Alternative to Forced Institutionalization
Laura's Law supporter John Rouse, of the UCSF Department of Psychiatry, urges officials to take a close look at the reasons why counties are reluctant to implement it, admitting that there's some confusion over what's allowed and what isn't. But he said he sees Laura's Law as a tool that will keep state and county governments from going back to the days of forced institutionalization of the severely mentally ill.
"What we need now are structures that will keep people in treatment and functioning well in the community and serve as early warning systems so that when they start to decompensate, when they go off their medication we get an early heads up, and we get to intervene at that point," Rouse said.
Under the resolution, a mentally ill person committed to treatment must be a least 18 years old with a history of violent behavior that's landed them in jail or the hospital.
Much of the resistance to Laura's Law comes from patients and community agencies that say it would violate the civil rights of the mentally ill.

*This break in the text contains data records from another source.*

Definition log (c : DbCall) (w : World) : World :=
  mkWorld (db w) (calls w ++ [c]).

(** A read: the call is logged and the answer computed from the content. *)
Definition query {A} (c : DbCall) (f : Store -> A) : M A :=
  fun w => (Return (f (db w)), log c w).

(** A write: the call is logged and the content replaced. *)
Definition command {A} (c : DbCall) (f : Store -> A * Store) : M A :=
  fun w => let (a, d) := f (db w) in (Return a, mkWorld d (calls w ++ [c])).

(** ** The document store

    Modelled from the spec: the module [database] ([db], [create_document])
    and the driver behind it are not among the sources.  The store offers,
    per collection, insert-and-return-id, find by filter with optional sort
    and limit, a single update by id, and a grouping/summing aggregation
    over a filtered set.  A collection is the list of its
    documents in insertion order; the [_id] that the store gives to a new
    document is an argument of the insertion. *)

(** [db["workshop"].find_one({"slug": slug})] *)
Definition find_one_workshop (slug : string) : M (option Workshop.t) :=
  query (FindOne c_workshop) (fun d =>
    find (fun w => (Workshop.slug w =? slug)%string) (workshop d)).

(** [db["session"].find_one({"_id": i})] *)
Definition find_one_session (i : ObjectId) : M (option Session.t) :=
  query (FindOne c_session) (fun d =>
    find (fun s => ObjectId_eqb (Session._id s) i) (session d)).

(** [db["booking"].find_one({"_id": i})] *)
Definition find_one_booking (i : ObjectId) : M (option Booking.t) :=
  query (FindOne c_booking) (fun d =>
    find (fun b => ObjectId_eqb (Booking._id b) i) (booking d)).

(** [.sort("start_time", 1)]: ascending, documents with equal keys keep
    their order. *)
Fixpoint insert_by_start_time (s : Session.t) (l : list Session.t) : list Session.t :=
  match l with
  | [] => [s]
  | x :: r =>
      if Session.start_time s <=? Session.start_time x
      then s :: l
      else x :: insert_by_start_time s r
  end.

Definition sort_by_start_time (l : list Session.t) : list Session.t :=
  fold_right insert_by_start_time [] l.

(** [db["session"].find({"start_time": {"$gte": now}}).sort("start_time", 1).limit(n)] *)
Definition find_sessions_from (now : datetime) (n : nat) : M (list Session.t) :=
  query (Find c_session) (fun d =>
    firstn n (sort_by_start_time
      (filter (fun s => now <=? Session.start_time s) (session d)))).

(** [db["session"].find({"start_time": {"$gte": lo, "$lte": hi}})] *)
Definition in_window (lo hi : datetime) (s : Session.t) : bool :=
  (lo <=? Session.start_time s) && (Session.start_time s <=? hi).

"People have a right to choose what kinds of treatment they're willing to accept and in this case ... a court is making that decision for you," said Rod Libbey, interim director of the Mental Health Association of San Francisco.

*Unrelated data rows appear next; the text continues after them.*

(** [_prepare_stock_reservation], on the single line [self]. *)
Definition _prepare_stock_reservation (self : record_id)
    (date_validity note : option string) : M reservation_vals :=
  let! l := read lines self in
  let owner_id := line_stock_owner_id l in
  let! o := read orders (line_order_id l) in
  (if negb (bool_decide (is_Some (order_procurement_group_id o))) then
     let! group_id :=
       create_group {| group_name := order_name o;
                       group_move_type := order_picking_policy o;
                       group_sale_id := line_order_id l;
                       group_partner_id := order_partner_shipping_id o |} in
     modify (λ st, set_orders
                     (alter (set_order_procurement_group_id (Some group_id))
                            (line_order_id l) (orders st)) st)
   else ret tt) ;;;
  let! o := read orders (line_order_id l) in
  ret {| res_product_id := line_product_id l;
         res_product_uom := line_product_uom l;
         res_product_uom_qty := line_product_uom_qty l;
         res_date_validity := date_validity;
         res_name := order_name o +:+ " (" +:+ line_name l +:+ ")";
         res_note := note;
         res_price_unit := line_price_unit l;
         res_sale_line_id := Some self;
         res_partner_id := order_partner_shipping_id o;
         res_restrict_partner_id := owner_id;
         res_group_id := order_procurement_group_id o |}.

(** One turn of the loop of [acquire_stock_reservation]. *)
Definition acquire_line (date_validity note : option string)
    (reservations : list record_id) (line : record_id)
    : M (list record_id) :=
  let! l := read lines line in
  if negb (line_is_stock_reservable l) then ret reservations
  else
    let! vals := _prepare_stock_reservation line date_validity note in
    let! new := create_reservation vals in
    ret (remove_dups (reservations ++ [new])).

Fixpoint acquire_loop (date_validity note : option string)
    (reservations : list record_id) (self : list record_id)
    : M (list record_id) :=
  match self with
  | [] => ret reservations
  | line :: rest =>
      let! reservations := acquire_line date_validity note reservations line in
      acquire_loop date_validity note reservations rest
  end.

Definition acquire_stock_reservation (self : list record_id)
    (date_validity note : option string) : M bool :=
  let! reservations := acquire_loop date_validity note [] self in
  reserve reservations ;;;
  ret true.

Definition release_stock_reservation (self : list record_id) : M bool :=
  let! reservations := mapped lines reservation_ids self in
  release reservations ;;;
  ret true.

Definition several_reservations_msg : string :=
  "Several stock reservations are linked with the line. Impossible to adjust their quantity. Please release the reservation before changing the quantity.".

(** The body of the loop of [_update_reservation_price_qty]. *)
Definition update_line (line : record_id) : M unit :=
  let! l := read lines line in
  let! st := get in
  let reservation_ids := reservation_ids st line in
  if negb (bool_decide (reservation_ids ≠ [])) then ret tt
  else if bool_decide (1 < length reservation_ids) then
    raise (UserError several_reservations_msg)
  else
    orm_write reservations set_reservations reservation_write_vals
      reservation_ids
      (<["price_unit" := VFloat (line_price_unit l)]>
         (<["product_uom_qty" := VFloat (line_product_uom_qty l)]> ∅)) ;;;
    ret tt.

Definition _update_reservation_price_qty (self : list record_id) : M unit :=
  for_each self update_line.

How Law Works in Nevada County
Nevada County's Heggarty said at first he was concerned that Laura's Law would violate a person's civil rights, but since implementing the resolution, he's changed his mind.

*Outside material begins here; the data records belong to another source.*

Lemma tick_eat_path (newFood : Coordinate) (pos' : nat) :
  hitsWall (stepHead head (nextDirection app)) = false ->
  (In (stepHead head (nextDirection app)) (head :: rest) ->
   stepHead head (nextDirection app) = last (head :: rest) head) ->
  stepHead head (nextDirection app) = food (gameState app) ->
  generateFood random fuel (randomPos app)
    (stepHead head (nextDirection app) :: head :: rest) = Some (newFood, pos') ->
  tick random fuel app =
  Some {| gameState :=
            {| snake := stepHead head (nextDirection app) :: head :: rest;
               food := newFood;
               direction := nextDirection app;
               score := score (gameState app) + 1;
               highScore :=
                 if score (gameState app) + 1 >? highScore (gameState app)
                 then score (gameState app) + 1
                 else highScore (gameState app);
               status := PLAYING;
               speed := Z.max MIN_SPEED (speed (gameState app) - SPEED_DECREMENT);
               deathReason := deathReason (gameState app) |};
          nextDirection := nextDirection app;
          storageCalls :=
            if score (gameState app) + 1 >? highScore (gameState app)
            then storageCalls app
                   ++ [("snake-highscore"%string, toString (score (gameState app) + 1))]
            else storageCalls app;
          randomPos := pos' |}.
Proof.
  intros Hwall Hpre Hfood Hgen. enter_tick. rewrite Hwall.
  rewrite (preTest_false _ Hpre).
  rewrite <- Hfood, !Z.eqb_refl. cbn [andb].
  rewrite Hgen. reflexivity.
Qed.

Lemma tick_eat_out_of_fuel :
  hitsWall (stepHead head (nextDirection app)) = false ->
  (In (stepHead head (nextDirection app)) (head :: rest) ->
   stepHead head (nextDirection app) = last (head :: rest) head) ->
  stepHead head (nextDirection app) = food (gameState app) ->
  generateFood random fuel (randomPos app)
    (stepHead head (nextDirection app) :: head :: rest) = None ->
  tick random fuel app = None.
Proof.
  intros Hwall Hpre Hfood Hgen. enter_tick. rewrite Hwall.
  rewrite (preTest_false _ Hpre).
  rewrite <- Hfood, !Z.eqb_refl. cbn [andb].
  rewrite Hgen. reflexivity.
Qed.

Lemma notFood_eqb (newHead : Coordinate) :
  newHead <> food (gameState app) ->
  (x newHead =? x (food (gameState app))) && (y newHead =? y (food (gameState app)))
  = false.
Proof. intros H. apply Coordinate_eqb_neq in H. exact H. Qed.

Lemma tick_slide_path :
  hitsWall (stepHead head (nextDirection app)) = false ->
  (In (stepHead head (nextDirection app)) (head :: rest) ->
   stepHead head (nextDirection app) = last (head :: rest) head) ->
  stepHead head (nextDirection app) <> food (gameState app) ->
  ~ In (stepHead head (nextDirection app)) (removelast (head :: rest)) ->
  tick random fuel app =
  Some (setGameState app
          {| snake := stepHead head (nextDirection app) :: removelast (head :: rest);
             food := food (gameState app);
             direction := nextDirection app;
             score := score (gameState app);
             highScore := highScore (gameState app);
             status := PLAYING;
             speed := speed (gameState app);
             deathReason := deathReason (gameState app) |}).
Proof.
  intros Hwall Hpre Hfood Hpost. enter_tick. rewrite Hwall.
  rewrite (preTest_false _ Hpre), (notFood_eqb _ Hfood).
  rewrite removelast_cons2. cbn [tl]. rewrite postPop_isAtCoordinate.
  apply isAtCoordinate_not_In in Hpost. rewrite Hpost. reflexivity.
Qed.

Lemma tick_postPop_path :
  hitsWall (stepHead head (nextDirection app)) = false ->
  (In (stepHead head (nextDirection app)) (head :: rest) ->
   stepHead head (nextDirection app) = last (head :: rest) head) ->
  stepHead head (nextDirection app) <> food (gameState app) ->
  In (stepHead head (nextDirection app)) (removelast (head :: rest)) ->
  tick random fuel app = Some (setGameState app (withDeath (gameState app) SELF)).
Proof.
  intros Hwall Hpre Hfood Hpost. enter_tick. rewrite Hwall.
  rewrite (preTest_false _ Hpre), (notFood_eqb _ Hfood).
  rewrite removelast_cons2. cbn [tl]. rewrite postPop_isAtCoordinate.
  apply isAtCoordinate_In in Hpost. rewrite Hpost. reflexivity.
Qed.

End TickPaths.

(** The guard at the top of the updater. *)
Lemma tick_guard_path (random : nat -> Z) (fuel : nat) (app : App) :
  status (gameState app) <> PLAYING ->
  tick random fuel app = Some app.
Proof.
  intros Hstatus. unfold tick.
  destruct (GameStatus_eqb (status (gameState app)) PLAYING) eqn:E.
  - apply GameStatus_eqb_eq in E. contradiction.
  - reflexivity.
Qed.

(** With no segment at all there is no head to move: the tick only commits
    the pending heading. *)
Lemma tick_empty_path (random : nat -> Z) (fuel : nat) (app : App) :
  status (gameState app) = PLAYING ->
  snake (gameState app) = [] ->
  tick random fuel app =
  Some (setGameState app
          {| snake := []; food := food (gameState app);
             direction := nextDirection app;
             score := score (gameState app);
             highScore := highScore (gameState app);
             status := PLAYING;
             speed := speed (gameState app);
             deathReason := deathReason (gameState app) |}).
Proof.
  intros Hplaying Hsnake. unfold tick. rewrite Hplaying, Hsnake. reflexivity.
Qed.

(** Every result of a tick of a game in progress comes from one of the four
    exits of the loop body: the wall death, a self death (at the pre-check
    or at the post-pop check), the growth commit or the slide commit. *)
Lemma tick_cases (random : nat -> Z) (fuel : nat) (app app' : App)
    (head : Coordinate) (rest : list Coordinate) :
  status (gameState app) = PLAYING ->
  snake (gameState app) = head :: rest ->
  tick random fuel app = Some app' ->
  let newHead := stepHead head (nextDirection app) in
  (~ inGrid newHead /\
   app' = setGameState app (withDeath (gameState app) WALL))
  \/ (inGrid newHead /\ In newHead (head :: rest) /\
      app' = setGameState app (withDeath (gameState app) SELF))
  \/ (inGrid newHead /\ newHead = food (gameState app) /\
      (In newHead (head :: rest) -> newHead = last (head :: rest) head) /\
      exists newFood pos',
        generateFood random fuel (randomPos app) (newHead :: head :: rest)
          = Some (newFood, pos') /\
        app' =
        {| gameState :=
             {| snake := newHead :: head :: rest;
                food := newFood;
                direction := nextDirection app;
                score := score (gameState app) + 1;
                highScore :=
                  if score (gameState app) + 1 >? highScore (gameState app)
                  then score (gameState app) + 1
                  else highScore (gameState app);
                status := PLAYING;
                speed := Z.max MIN_SPEED (speed (gameState app) - SPEED_DECREMENT);
                deathReason := deathReason (gameState app) |};
           nextDirection := nextDirection app;
           storageCalls :=
             if score (gameState app) + 1 >? highScore (gameState app)
             then storageCalls app
                    ++ [("snake-highscore"%string, toString (score (gameState app) + 1))]
             else storageCalls app;
           randomPos := pos' |})
  \/ (inGrid newHead /\ newHead <> food (gameState app) /\
      ~ In newHead (removelast (head :: rest)) /\
      app' =
      setGameState app
        {| snake := newHead :: removelast (head :: rest);
           food := food (gameState app);
           direction := nextDirection app;
           score := score (gameState app);
           highScore := highScore (gameState app);
           status := PLAYING;
           speed := speed (gameState app);
           deathReason := deathReason (gameState app) |}).
Proof.
  intros Hplaying Hsnake Htick newHead.
  destruct (hitsWall newHead) eqn:Hwall.
  { left. split; [apply hitsWall_true, Hwall|].
    rewrite (tick_wall_path random fuel app head rest Hplaying Hsnake Hwall) in Htick.
    injection Htick as <-. reflexivity. }
  right. assert (Hgrid : inGrid newHead) by (apply hitsWall_false, Hwall).
  destruct (isAtCoordinate newHead (head :: rest)) eqn:Hat.
  - apply isAtCoordinate_In in Hat.
    destruct (Coordinate_eqb newHead (last (head :: rest) head)) eqn:Htail.
    + apply Coordinate_eqb_eq in Htail.
      destruct (Coordinate_eqb newHead (food (gameState app))) eqn:Hfood.
      * apply Coordinate_eqb_eq in Hfood. right. left.
        destruct (generateFood random fuel (randomPos app) (newHead :: head :: rest))
          as [[newFood pos']|] eqn:Hgen.
        -- rewrite (tick_eat_path random fuel app head rest Hplaying Hsnake
                      newFood pos' Hwall (fun _ => Htail) Hfood Hgen) in Htick.
           split; [exact Hgrid|]. split; [exact Hfood|].
           split; [intros _; exact Htail|].
           exists newFood, pos'. split; [reflexivity|].
           injection Htick as <-. reflexivity.
        -- rewrite (tick_eat_out_of_fuel random fuel app head rest Hplaying Hsnake
                      Hwall (fun _ => Htail) Hfood Hgen) in Htick.
           discriminate.
      * apply Coordinate_eqb_neq in Hfood.
        destruct (isAtCoordinate newHead (removelast (head :: rest))) eqn:Hpost.
        -- apply isAtCoordinate_In in Hpost. left.
           rewrite (tick_postPop_path random fuel app head rest Hplaying Hsnake
                      Hwall (fun _ => Htail) Hfood Hpost) in Htick.
           repeat (split; [assumption|]). injection Htick as <-. reflexivity.
        -- apply isAtCoordinate_not_In in Hpost. right. right.
           rewrite (tick_slide_path random fuel app head rest Hplaying Hsnake
                      Hwall (fun _ => Htail) Hfood Hpost) in Htick.
           repeat (split; [assumption|]). injection Htick as <-. reflexivity.
    + apply Coordinate_eqb_neq in Htail. left.
      rewrite (tick_body_path random fuel app head rest Hplaying Hsnake
                 Hwall Hat Htail) in Htick.
      repeat (split; [assumption|]). injection Htick as <-. reflexivity.
  - apply isAtCoordinate_not_In in Hat.
    assert (Hpre : In newHead (head :: rest) -> newHead = last (head :: rest) head)
      by (intros H; contradiction).
    assert (Hpost : ~ In newHead (removelast (head :: rest)))
      by (intros H; apply Hat, In_removelast, H).
    destruct (Coordinate_eqb newHead (food (gameState app))) eqn:Hfood.
    + apply Coordinate_eqb_eq in Hfood. right. left.
      destruct (generateFood random fuel (randomPos app) (newHead :: head :: rest))
        as [[newFood pos']|] eqn:Hgen.
      * rewrite (tick_eat_path random fuel app head rest Hplaying Hsnake
                   newFood pos' Hwall Hpre Hfood Hgen) in Htick.
        split; [exact Hgrid|]. split; [exact Hfood|]. split; [exact Hpre|].
        exists newFood, pos'. split; [reflexivity|].
           injection Htick as <-. reflexivity.
      * rewrite (tick_eat_out_of_fuel random fuel app head rest Hplaying Hsnake
                   Hwall Hpre Hfood Hgen) in Htick.
        discriminate.
    + apply Coordinate_eqb_neq in Hfood. right. right.
      rewrite (tick_slide_path random fuel app head rest Hplaying Hsnake
                 Hwall Hpre Hfood Hpost) in Htick.
      repeat (split; [assumption|]). injection Htick as <-. reflexivity.
Qed.

(** * The tick engine: terminal transitions *)

(** C8. A tick in a state whose status is not PLAYING (IDLE, PAUSED or
    GAME_OVER) changes nothing: the game state, the pending heading, the
    storage and the random source are all as before. *)
Theorem tick_ignored_unless_playing (random : nat -> Z) (fuel : nat) (app : App) :
  status (gameState app) <> PLAYING ->
  tick random fuel app = Some app.
Proof.
  intros Hstatus. destruct (status (gameState app)) eqn:E.
  - apply tick_guard_path. congruence.
  - contradiction.
  - apply tick_guard_path. congruence.
  - apply tick_guard_path. congruence.
Qed.

Lemma tick_ignored_unless_playing_witness :
  status (gameState (pauseGame straightGame)) = PAUSED /\
  tick (constantDraws 3) 0 (pauseGame straightGame) = Some (pauseGame straightGame).
Proof.
  split; [reflexivity|].
  apply (tick_ignored_unless_playing (constantDraws 3) 0 (pauseGame straightGame)).
  simpl. discriminate.
Defined.

(** C3. In a PLAYING state whose new head cell is outside the grid on
    either axis, the tick sets the status to GAME_OVER and the death cause to
    WALL and leaves the snake, the food, the score, the speed, the high
    score and the direction as they were. *)
Theorem tick_wall_death (random : nat -> Z) (fuel : nat) (app : App)
    (newHead : Coordinate) :
  status (gameState app) = PLAYING ->
  newHeadOf app = Some newHead ->
  ~ inGrid newHead ->
  exists app',
    tick random fuel app = Some app' /\
    status (gameState app') = GAME_OVER /\
    deathReason (gameState app') = Some WALL /\
    snake (gameState app') = snake (gameState app) /\
    food (gameState app') = food (gameState app) /\
    score (gameState app') = score (gameState app) /\
    speed (gameState app') = speed (gameState app) /\
    highScore (gameState app') = highScore (gameState app) /\
    direction (gameState app') = direction (gameState app).
Proof.
  intros Hplaying Hnew Hout. unfold newHeadOf in Hnew.
  destruct (snake (gameState app)) as [|head rest] eqn:Hsnake; [discriminate|].
  injection Hnew as <-. apply hitsWall_true in Hout.
  exists (setGameState app (withDeath (gameState app) WALL)).
  split; [apply (tick_wall_path random fuel app head rest Hplaying Hsnake Hout)|].
  cbn. rewrite Hsnake. repeat split.
Qed.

"The reason I feel differently is we provide many other types of programs that you can make the same argument that they violate people's rights. For example, we have people on probation through criminal court, and they're ordered into treatment as part of the terms of their probation, and we've always treated those folks," Heggarty said.
Since 2008, Nevada County has referred 22 people to court under Laura's Law. One person required treatment. The others opted to do it voluntarily, and Heggarty said that proves just going through the process may encourage people to voluntarily seek help.
Heggarty admits he's seen some problems with Laura's Law in his county.
"It's hard for us to move fast enough through the legal proceedings because the patients are protected by having a lawyer assigned to them, scheduling a court appearance, and sometimes the patients have gotten bad so quickly they couldn't get the help fast enough and ended up hospitalized anyway," Heggarty said.
Debate Continues in S.F., Other Counties
The debate continues in San Francisco. Allioto-Pier said she's not giving up. Supporter Rouse said he will look at what can be done under existing provisions of the law.
"I think there is room for creativity. If we can get this done without going through another major change in the state law, it would be a great thing," Rouse said.
Meanwhile, opponents, who say involuntary outpatient commitment isn't more effective than voluntary services, are gearing up to fight Laura's Law efforts in other counties, including Marin and Contra Costa.